CHATSWORTH, Ill. — It is easy to see different cover crop termination dates in John Wilken’s soybean fields in Livingston County. The fields of soybeans where the cereal rye was terminated latest are by far the shortest.
Little evidence of the cover crop can be found on the field where the cereal rye was terminated on April 28, but the amount of residue increases where it was terminated on May 13 and May 19.
“My take-away is that six days (between May 13 and May 19) really made a big difference,” Wilken said.
The older crop had tough stems that are still on the ground in late July.
Despite the visual differences in the beans, “we still need the yields to know the results,” Wilken said.
This is the third year Wilken has planted cereal rye into no-till corn and followed it with beans. Planting dates and termination dates are among the research trials that Wilken is working on as part of the Vermilion Headwaters projects aimed at improving soil health and water quality.
He hosted a field day in July on his Livingston County Farm near Chatsworth to let farmers in on the research.
At the event, the American Farmland Trust, Soil Health Partnership, Livingston and Ford County Soil and Water Conservation Districts, Livingston County Farm Bureau and NRCS explained cost-sharing programs and other assistance farmers can take advantage of when trying new practices on their farms.
The group of farmers and experts also exchanged ideas about what they have learned and what they would like to see more research on.
Effects on SCN?
University of Illinois crop scientist Nathan Kleczewski said there has been considerable research on the benefits of cover crops — from the best regional varieties regionally, to soil health, water quality and weed control. But he would like to see more about how cover crops might affect soybean cyst nematodes (SCN), a plant parasite that can cause considerable yield loss.
“It’s a chronic problem,” Kleczewski said.
There isn’t a cure, but the goal is to reduce the population enough that it doesn’t reduce yields and cut profits.
For years, SCN has been fought with crop rotation and resistant varieties, but popular SCN-resistant varieties are becoming less effective. More seed treatments are being introduced, and there is interest in whether other practices, including cover crops, could be managed in a way to help control SCN, Kleczewski said.

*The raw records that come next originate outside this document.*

(** ** Removing ones *)

(** The new number of a dimension. *)
Definition renumber (R : list Z) (j : Z) : Z := Zlen (filter (fun d => d <> 1) (take (Z.to_nat j) R)).
Definition without_ones (R : list Z) : list Z := filter (fun d => d <> 1) R.
Definition not_one (R : list Z) (j : Z) : Prop := nth (Z.to_nat j) R 0 <> 1.
#[export] Instance not_one_dec R j : Decision (not_one R j) := _.
Definition renumbered (R p : list Z) : list Z := renumber R <$> filter (not_one R) p.

Lemma old_to_new_spec R : (old_to_new_dims R).2 = Zlen (without_ones R) /\
  length (old_to_new_dims R).1 = length R /\
  forall k, (k < length R)%nat -> (old_to_new_dims R).1 !! k =
    Some (if nth k R 0 =? 1 then -1 else renumber R (Z.of_nat k)).
Proof.
  induction R as [|d R (IH1 & IH2 & IH3)] using rev_ind; [simpl; split; [done|split; [done|]]; intros; lia|].
  unfold old_to_new_dims. rewrite foldl_app. fold (old_to_new_dims R). destruct (old_to_new_dims R) as [l c]. cbn [foldl fst snd] in *.
  unfold without_ones in *. rewrite filter_app.
  assert (Hlen : forall x : Z, length (l ++ [x]) = length (R ++ [d])) by (intros; rewrite !length_app; simpl; lia).
  assert (Hend : nth (length R) (R ++ [d]) 0 = d) by (by rewrite app_nth2, Nat.sub_diag by lia).
  assert (Hk : forall k x, (k < length (R ++ [d]))%nat -> x = (if d =? 1 then -1 else Zlen (filter (fun d => d <> 1) R)) ->
    (l ++ [x]) !! k = Some (if nth k (R ++ [d]) 0 =? 1 then -1 else renumber (R ++ [d]) (Z.of_nat k))).
  { intros k x Hk ->. rewrite length_app in Hk. simpl in Hk. unfold renumber. rewrite Nat2Z.id. destruct (decide (k = length R)) as [->|Hne].
    - rewrite Hend, take_app_length, <- IH2, list_lookup_middle by done. done.
    - rewrite lookup_app_l by lia. rewrite IH3 by lia. unfold renumber. rewrite Nat2Z.id.
      rewrite app_nth1 by lia. by rewrite take_app_le by lia. }
  destruct (Z.eqb_spec d 1) as [->|Hd]; cbn [fst snd].
  - rewrite filter_cons_False, app_nil_r by (intros Hc; by apply Hc). split; [done|]. split; [apply Hlen|]. intros k Hlt. by apply Hk.
  - rewrite filter_cons_True by done. split; [rewrite Zlen_app, IH1; done|]. split; [apply Hlen|]. intros k Hlt. by apply Hk.
Qed.
(* ===== verification/IotaFactors.v ===== *)
(** * The regrouping of the prime factors of an iota assignment. *)

From Stdlib Require Import Zdivisibility.
From S2P Require Import Prelude MachineInt PermutationUtil IndexUtil Util Arrays ArrayTheorems TileAssignment.
From S2P Require Import IotaLayout IotaCanonical IotaAssignment.

(** ** Prime factors of iota dimensions: theorems

    FullyDecanonicalize of xla/hlo/ir/tile_assignment.cc splits every dimension into its
    prime factors; the factored iota has the same layout. *)

(** No divisor below [i]. *)
Definition rough (i n : Z) : Prop := forall d, 1 < d < i -> ~ (d | n).

Lemma rough_prime i n : 0 < i -> 1 < n -> rough i n -> n < i * i -> Z.prime n.
Proof.
  intros Hi Hn Hr Hlt. split; [done|]. intros d Hd Hdiv. destruct Hdiv as [q Hq].
  assert (Hq1 : 1 < q) by nia. assert (Hq' : (q | n)) by (exists d; rewrite Hq; ring). assert (Hd' : (d | n)) by (exists q; rewrite Hq; ring).
  destruct (Z.lt_ge_cases d i) as [Hdi|Hdi]; [apply (Hr d); [lia|done]|]. destruct (Z.lt_ge_cases q i) as [Hqi|Hqi]; [apply (Hr q); [lia|done]|]. nia.
Qed.

Lemma rough_divisor i n m : rough i n -> (m | n) -> rough i m.
Proof. intros Hr Hm d Hd Hdm. apply (Hr d Hd). by etransitivity. Qed.

Lemma rough_next i n : rough i n -> ~ (i | n) -> rough (i + 1) n.
Proof. intros Hr Hi d Hd Hdn. destruct (decide (d = i)) as [->|]; [done|]. apply (Hr d); [lia|done]. Qed.

(** The least divisor is a prime. *)
Lemma rough_least i n : 1 < i -> rough i n -> (i | n) -> Z.prime i.
Proof.
  intros Hi Hr Hin. split; [done|]. intros d Hd Hdi. apply (Hr d Hd). by etransitivity.
Qed.

Lemma divide_out_ok fuel : forall i n acc, 1 < i -> 0 < n < two63 -> rough i n -> n < 2 ^ Z.of_nat fuel ->
  exists m ps, divide_out (S fuel) i n acc = OK (m, acc ++ ps) /\ 0 < m <= n /\ Forall Z.prime ps /\ n = prod ps * m /\
    rough (i + 1) m.
Proof.
  induction fuel as [|fuel IH]; intros i n acc Hi Hn Hr Hf.
  { simpl in Hf. assert (n = 1) as -> by lia. cbn [divide_out]. rewrite modulo_pos by lia. cbn [mbind outcome_bind].
    rewrite Z.mod_1_l by lia. exists 1, []. rewrite app_nil_r. split; [done|]. split; [lia|]. split; [constructor|]. split; [done|].
    intros d Hd [q Hq]. nia. }
  remember (S fuel) as fuel' eqn:Ef. cbn [divide_out]. rewrite modulo_pos by lia. cbn [mbind outcome_bind].
  destruct (Z.eqb_spec (n mod i) 0) as [E|E].
  - apply Z.mod_divide in E; [|lia]. destruct (divide_pos n i) as [-> _]; [lia..|]. cbn [mbind outcome_bind].
    pose proof E as [q Hq]. rewrite Hq, Z.div_mul by lia. subst fuel'.
    destruct (IH i q (acc ++ [i]) Hi) as (m & ps & -> & Hm & Hps & Hpr & Hrm).
    + nia.
    + apply (rough_divisor i n); [done|]. exists i. rewrite Hq. ring.
    + rewrite Nat2Z.inj_succ, Z.pow_succ_r in Hf by lia. nia.
    + exists m, (i :: ps). rewrite <- app_assoc. split; [done|]. split; [nia|]. split; [|split; [simpl; nia|done]].
      constructor; [|done]. by apply (rough_least i n).
  - exists n, []. rewrite app_nil_r. split; [done|]. split; [lia|]. split; [constructor|]. split; [simpl; lia|].
    apply rough_next; [done|]. intros Hd. apply E. by apply Z.mod_divide; [lia|].
Qed.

Among the advantages of growing cover crops is that they are not host plants to the soybean cyst nematodes, he said. In limited research, some of the studies show cereal rye and annual rye has been the most effective in breaking the SCN cycle. But much of the work has been done in greenhouses, which doesn’t account for conditions on large fields.
“There’s a lot we need to learn about cover crops and SCN management,” Kleczewski said.
So far the research has been limited and variable. He is hoping to get funding and support to do more.